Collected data
<<<<
(* ===== verification/Prelude.v ===== *)
(** * Verification of the Noema framework

    Noema is an asyncio framework for reasoning services: an engine that asks a
    language model for solutions and verifies them symbolically, tamper-evident
    audit logs, multi-tenant limits and billing, an ontology learned from model
    answers, federation of tasks over peers, and the resilience code they share.
    This library models the parts that decide something, in the order below, and
    proves what makes each correct.  File names are those under [noema/].

    ** Parts and files

    - [Prelude] (this file): fallible code ([result], the Python exceptions
      [pyexn]), insertion-ordered dictionaries ([dget], [dset], [ddel]), JSON values,
      rational helpers for floats ([Qmaxb], [Qtrunc], [py_round6]), strings and their
      order, and [exec], runs of a transition function with its invariant and
      measure principles.
    - [MerkleProof] ([audit/merkle_proof.py]): padded Merkle trees, inclusion proofs
      and [IncrementalMerkleTree]; [MerkleChain] ([audit/merkle.py]): the hash-chained
      log [MerkleChainAudit], its proofs, its export and import.  SHA-256, BLAKE2b and
      [json.dumps] are parameters; the soundness theorems say which collision they
      exclude.
    - [CircuitBreaker] ([resilience/circuit_breaker.py]): the breaker, split at the
      await into [enter] and [leave] so that calls interleave, and the retry policy.
      [Federation] and [ModelRouter] call this model.
    - [RateLimit] ([api/rate_limit.py]): sliding windows, the Redis variant, client
      keys and the middleware.
    - [Ledger] ([billing/ledger.py]), [CostTracker] ([billing/cost_tracker.py]),
      [Quotas] ([billing/quotas.py], and [budget/token_budget.py] in [Module Budget]):
      recorded contributions, costs and limits per tenant.  What the tracker needs of
      Redis is the class [CounterLaws].
    - [OntologyGraph] ([ontology/graph.py]): entities, relations, indices, cycle
      detection and path search; [OntologyCycles]: correctness of the iterative
      search; [OntologyQueries]: path search, neighbours, subgraphs, rules and the file
      of a graph; [OntologyLearning] ([ontology/hypothesis.py], [validator.py], [orl.py]):
      from model answers to graph changes.
    - [Federation] ([federation/router.py]): delegation of sub-tasks to peers as a
      transition system over shared breakers, with the ledger.
    - [EventBus] ([core/events.py]), [SemanticCache] ([cache.py]), [FeatureFlags]
      ([config/feature_flags.py]), [ModelRouter] ([routing/model_router.py]).
    - [Regex]: the part of Python's [re] the bound patterns use (a backtracking
      matcher with captures); [Symbolic] ([neurosymbolic/symbolic.py]): task
      descriptions to solver bounds, candidate values to verdicts, with Z3's [check]
      as a parameter; [NeuroSymbolic] ([neurosymbolic/engine.py], [static.py],
      [evolution.py], [tracing/reasoning_trace.py]): the refine-verify loop [think]
      over the symbolic engine, its metrics, traces and their replay.
    - [Hierarchy] ([workers/hierarchy.py]) and [Pool] ([workers/pool.py]): the
      coroutines of the worker tree and of the pool as transition systems.
    - The cognitive engine ([core/]): [CoreTypes] ([types.py], with
      [utils/json_utils.py] and [context.py]), [Prompts] and [ChainOfThought]
      ([chain_of_thought.py]: planner, topological levels and the concurrent executor
      over [Quotas] and [ModelRouter]), [Checkpoint] ([checkpoint.py]), [Judge]
      ([judge.py]), [Healer] ([healer/engine.py]), [Assembly] and [Engine]
      ([engine.py]: solutions from model output, and [think] as a state and exception
      monad over all of the above).
    - [DiGraph]: the interface of the networkx graphs, a class with its laws and an
      implementation; [Causal] ([causal/graph.py], [causal/engine.py]) is proved
      against it.
    - [Gate] ([experiments/gate.py], [verifiers/lean.py]), [StaticCheck]
      ([sandbox/static_check.py]), [AuditLog] ([audit/logger.py] over [MerkleProof]).
    - [AtomicIO] ([utils/atomic_io.py]): files under failing system calls and crashes;
      [Memory] ([memory/store.py] and the index of [embeddings.py]) and [Feedback]
      ([feedback/store.py]) persist through it.
    - [Pipeline] ([pipelines/engine.py]), [Agents] ([agents/base.py],
      [agents/orchestrator.py]), [Autonomy] ([autonomy/incidents.py], [github.py],
      [fixer.py]), [Evolution] ([evolution/engine.py], [git_evolution.py] in
      [Module Git]).
    - [Experiments] ([experiments/runner.py]) and [Leaderboard] (its [_summarize] and
      [eval/leaderboard.py]).
    - [Degradation] ([resilience/cancellation.py] in [Module Cancellation],
      [resilience/graceful_degradation.py]), [Webhooks] ([api/webhooks.py]) and [Api]
      ([api/auth.py], [middleware.py], [versioning.py], [cache_headers.py],
      [problem.py] and the reasoning endpoint of [server.py]: the middleware stack
      composed with [RateLimit], [Quotas], [CostTracker] and the cancellation manager).
    - [RegexSpec]: a declarative meaning of the expressions of [Regex], agreement of the
      matcher with it, and substitution; [Security] ([security/redactor.py],
      [ingest_sanitizer.py]) and [Tracer] ([tracing/tracer.py]) use it.
    - [KnowledgeGraph] ([knowledge/graph.py], over [DiGraph]), [KnowledgeData] and
      [Knowledge] ([knowledge/store.py], [domains.py], over [AtomicIO]), [Ingestion]
      ([ingestion/loader.py], [services/knowledge.py]).
    - Language models: [Providers] ([llm/providers.py]: [complete], shared by all
      providers, over [SemanticCache], [CircuitBreaker] and [Tracer]), [Clients] (the
      providers themselves, with the templates in [FallbackData]), [Neural]
      ([neurosymbolic/neural.py]: a breaker, a retry loop and a batch processor).
    - Processes: [ArqWorker] ([workers/arq_worker.py]), [Sandbox]
      ([sandbox/environment.py], [engine.py], [docker.py]), [Services] ([services/],
      [plugins/manager.py], [debug/replay.py]).
    - Interfaces: [Mcp] ([mcp/server.py]), [Grpc] ([grpc/server.py]), [Admin]
      ([api/admin.py], over [AuditLog]), [ExperimentsApi] ([api/experiments.py]), [Grid]
      ([observability/grid.py]), [Otlp] ([observability/otlp.py]).
    - Shared stores: [RedisCache] ([persistence/redis_cache.py], over [SemanticCache])
      and [PgMemory] ([persistence/pg_memory.py], over [Memory]).
    - Analysis: [ScannerData] and [Scanner] ([modules/security_scanner/kernel.py]),
      [Quality] ([modules/quality/kernel.py]), [Kernels] ([kernels/base.py],
      [analysis.py], [architecture.py], [security.py], [modules/registry.py]).
    - Configuration: [Settings] ([config/settings.py]) and [Discovery]
      ([discovery/keys.py]).

    ** How code is translated

    A class is a record of its attributes and each method a function on it.  A
    method that may raise returns [result]; a method that awaits is cut at its
    awaits, and the pieces are the actions of a transition function, so that the
    theorems quantify over all interleavings of the event loop.  Services outside
    the repository (hash functions, the JSON codec, Redis, PostgreSQL, the language
    model, Z3, the disk, the clock) are parameters or components of the actions;
    what the code relies on is a hypothesis of the theorem, with a witness that
    instantiates it.  Floats are exact rationals: rounding is modelled only where
    the code calls [round] or [int]; NaN and infinities do not occur.  Strings are
    sequences of code points below 256, so that statements about patterns are about Latin-1
    texts.  Fields that exist for logging only, and the
    log calls, are left out.

    Loops that are not structural carry fuel that is proved to be enough:
    [cycle_fuel] bounds the pushes of the depth-first search by the edges,
    [free_name] tries one candidate more than there are taken names, path search
    carries the depth limit of the code, the regular-expression star consumes a
    character per round, and Merkle levels are bounded by the bit length of the leaf
    count; the search for graph descendants iterates once more than there are nodes,
    the loop over topological levels once per step, and a webhook event takes at most
    ten steps per registration.  [has_cycle], [_unique_names], [_topological_levels],
    path search, the chain of thought and the Merkle operations are proved to return
    ([OutOfFuel] is unreachable).

    ** What the theorems show

    - Audit: the incremental tree equals the static one after any appends; proofs
      are complete, and sound up to a hash collision; every reachable chain
      verifies; two chains with the same tip agree if their fields have the lengths
      [append] gives them; export and import round-trip.
    - Resilience: counted by an observer of its calls, the breaker opens exactly at its
      threshold and admits at most its probe budget under all interleavings; retries make a bounded number of calls;
      a cancelled probe wedges the breaker.  A chain of providers answers as soon as
      one of them is healthy.
    - Limits: no client exceeds its window and rejected clients are told an honest
      waiting time; no tenant exceeds its concurrency limit; monthly costs are those
      of the tenant's calls; the ledger keeps and restores its entries and its
      per-node report conserves totals; flags follow their overrides; cached answers
      stay within their tenant (names without a colon).
    - Ontology: [has_cycle] terminates and is correct; every reachable graph is
      well-formed; paths, neighbours and subgraphs are exactly those of the graph, and a
      saved graph is loaded again; whatever the model answers, crystallisation never raises and only
      validated hypotheses change the graph.
    - Federation and events: every interleaving of delegations ends within a bound
      and joins in order; the bus delivers first-in first-out, exactly once, until
      it is stopped.
    - Reasoning: [verify_solution] accepts exactly the solutions within the parsed
      bounds, if the solver decides; bounds only narrow; [think] reports only verified solutions, keeps its
      counters consistent within its attempt bound, and every trace it commits can be
      replayed to the same verdict.
    - Workers: the tree respects its caps and terminates, never hangs with one level
      of decomposition, and can deadlock with two; the pool starts tasks in order and
      at most once, and [submit] returns its own task's outcome.
    - The engine: whatever the model, judge and sandbox answer, [think] returns only
      solutions that passed its gates, restores the tenant and touches no checkpoint file
      but the one its task and tenant name; the executor's concurrent run has the result of a sequential
      reference and ends; each step is in the earliest level its dependencies allow; a
      judge that cannot be read fails the solution; healing makes a bounded number of
      tries; a checkpoint survives a save cut off anywhere.
    - Causal queries return exactly the sets their definitions describe.  The merge
      gate passes exactly if the checks it makes pass (for [requires], the first relation
      of a subject).  The static pass flags no name that Python resolves, names beginning
      with two underscores and some constructs apart.  Events logged by a running process
      can be proved from its files, and survive a restart if all of them were written.
    - Files: an atomic write leaves the old or the new content wherever it fails;
      memory and feedback come back as of the last successful write (FAISS answers can
      depend on the batches the vectors came in).
    - Orchestration: pipelines take their steps in order with bounded retries; agents
      are all asked within the semaphore and every call ends; the autonomous fixer
      merges nothing that its validation and gate did not accept; tested evolution
      leaves the worktree, up to line ends and bytecode, as it was or on a green suite; every cell of an experiment
      has its record, and leaderboard rows are the weighted means of their summaries up
      to the rounding of the code.
    - Service: outside the open paths there is no way around the API key; webhook events are posted in order,
      signed, to accepted URLs with bounded attempts; degradation is transparent until
      Redis comes back.
    - Knowledge: redaction replaces the secrets of a table of formats, and nothing else; no
      raw prompt gets into the span of a traced call; what a store holds beyond its
      built-in records, which are made anew, survives restarts up to its keys; ingestion
      adds passages of the text only and connects to no local, private or reserved
      address.
    - Language models: every call is accounted for, whether it is answered from the
      cache, by the provider or not at all; a remembered failure is answered at once and
      forgotten after the recovery time; the neural interface retries a bounded number of
      times.
    - Processes and interfaces: a worker that is listed was alive shortly before; a valid
      verdict of the sandbox means that every stage accepted; each line the MCP server can
      decode gets one reply, in order; a gRPC stream is complete; the admin endpoints agree on
      proofs; the dashboard shows the live fleet; the exporter loses no span without
      counting it.
    - Shared stores: pods see only the cache entries of their tenant; a save to
      PostgreSQL is all or nothing and leaves other tenants alone.
    - Analysis and configuration: the scanner reports exactly the lines that match; the
      functions that the quality module finds tile the text; environment variables take
      precedence over the file; among several finds of a key the best is kept; artifacts
      of experiments with proper names stay below their root.
    - Divergences of the code from its documentation are stated as theorems or
      examples next to the component (for instance [shadowed_requirement],
      [commit_failure_counts_twice], [tenant_suffix_leak]).

    ** What is not modelled

    The command line and its terminal output; the gRPC client and the generated stubs;
    the code-generation kernels, domain modules and the scaffolder, which choose texts of
    files by tags; the registration of metrics and log processors; database sessions,
    table definitions and the vault; the arithmetic of embeddings.  The remaining
    endpoints of [api/server.py] read state or wrap [think] in the same guard. *)
From Stdlib Require Import ZArith Lia Bool Ascii String.
From Stdlib Require Import QArith Qround Lqa.
From stdpp Require Import base gmap strings sorting list option.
>>>>
Task brief
Beginning at the line above that contains "Redis is the class [CounterLaws].", return each line exactly through the line that contains "search; [OntologyQueries]: path", and no others.

Exercise solution
      Redis is the class [CounterLaws].
    - [OntologyGraph] ([ontology/graph.py]): entities, relations, indices, cycle
      detection and path search; [OntologyCycles]: correctness of the iterative
      search; [OntologyQueries]: path search, neighbours, subgraphs, rules and the file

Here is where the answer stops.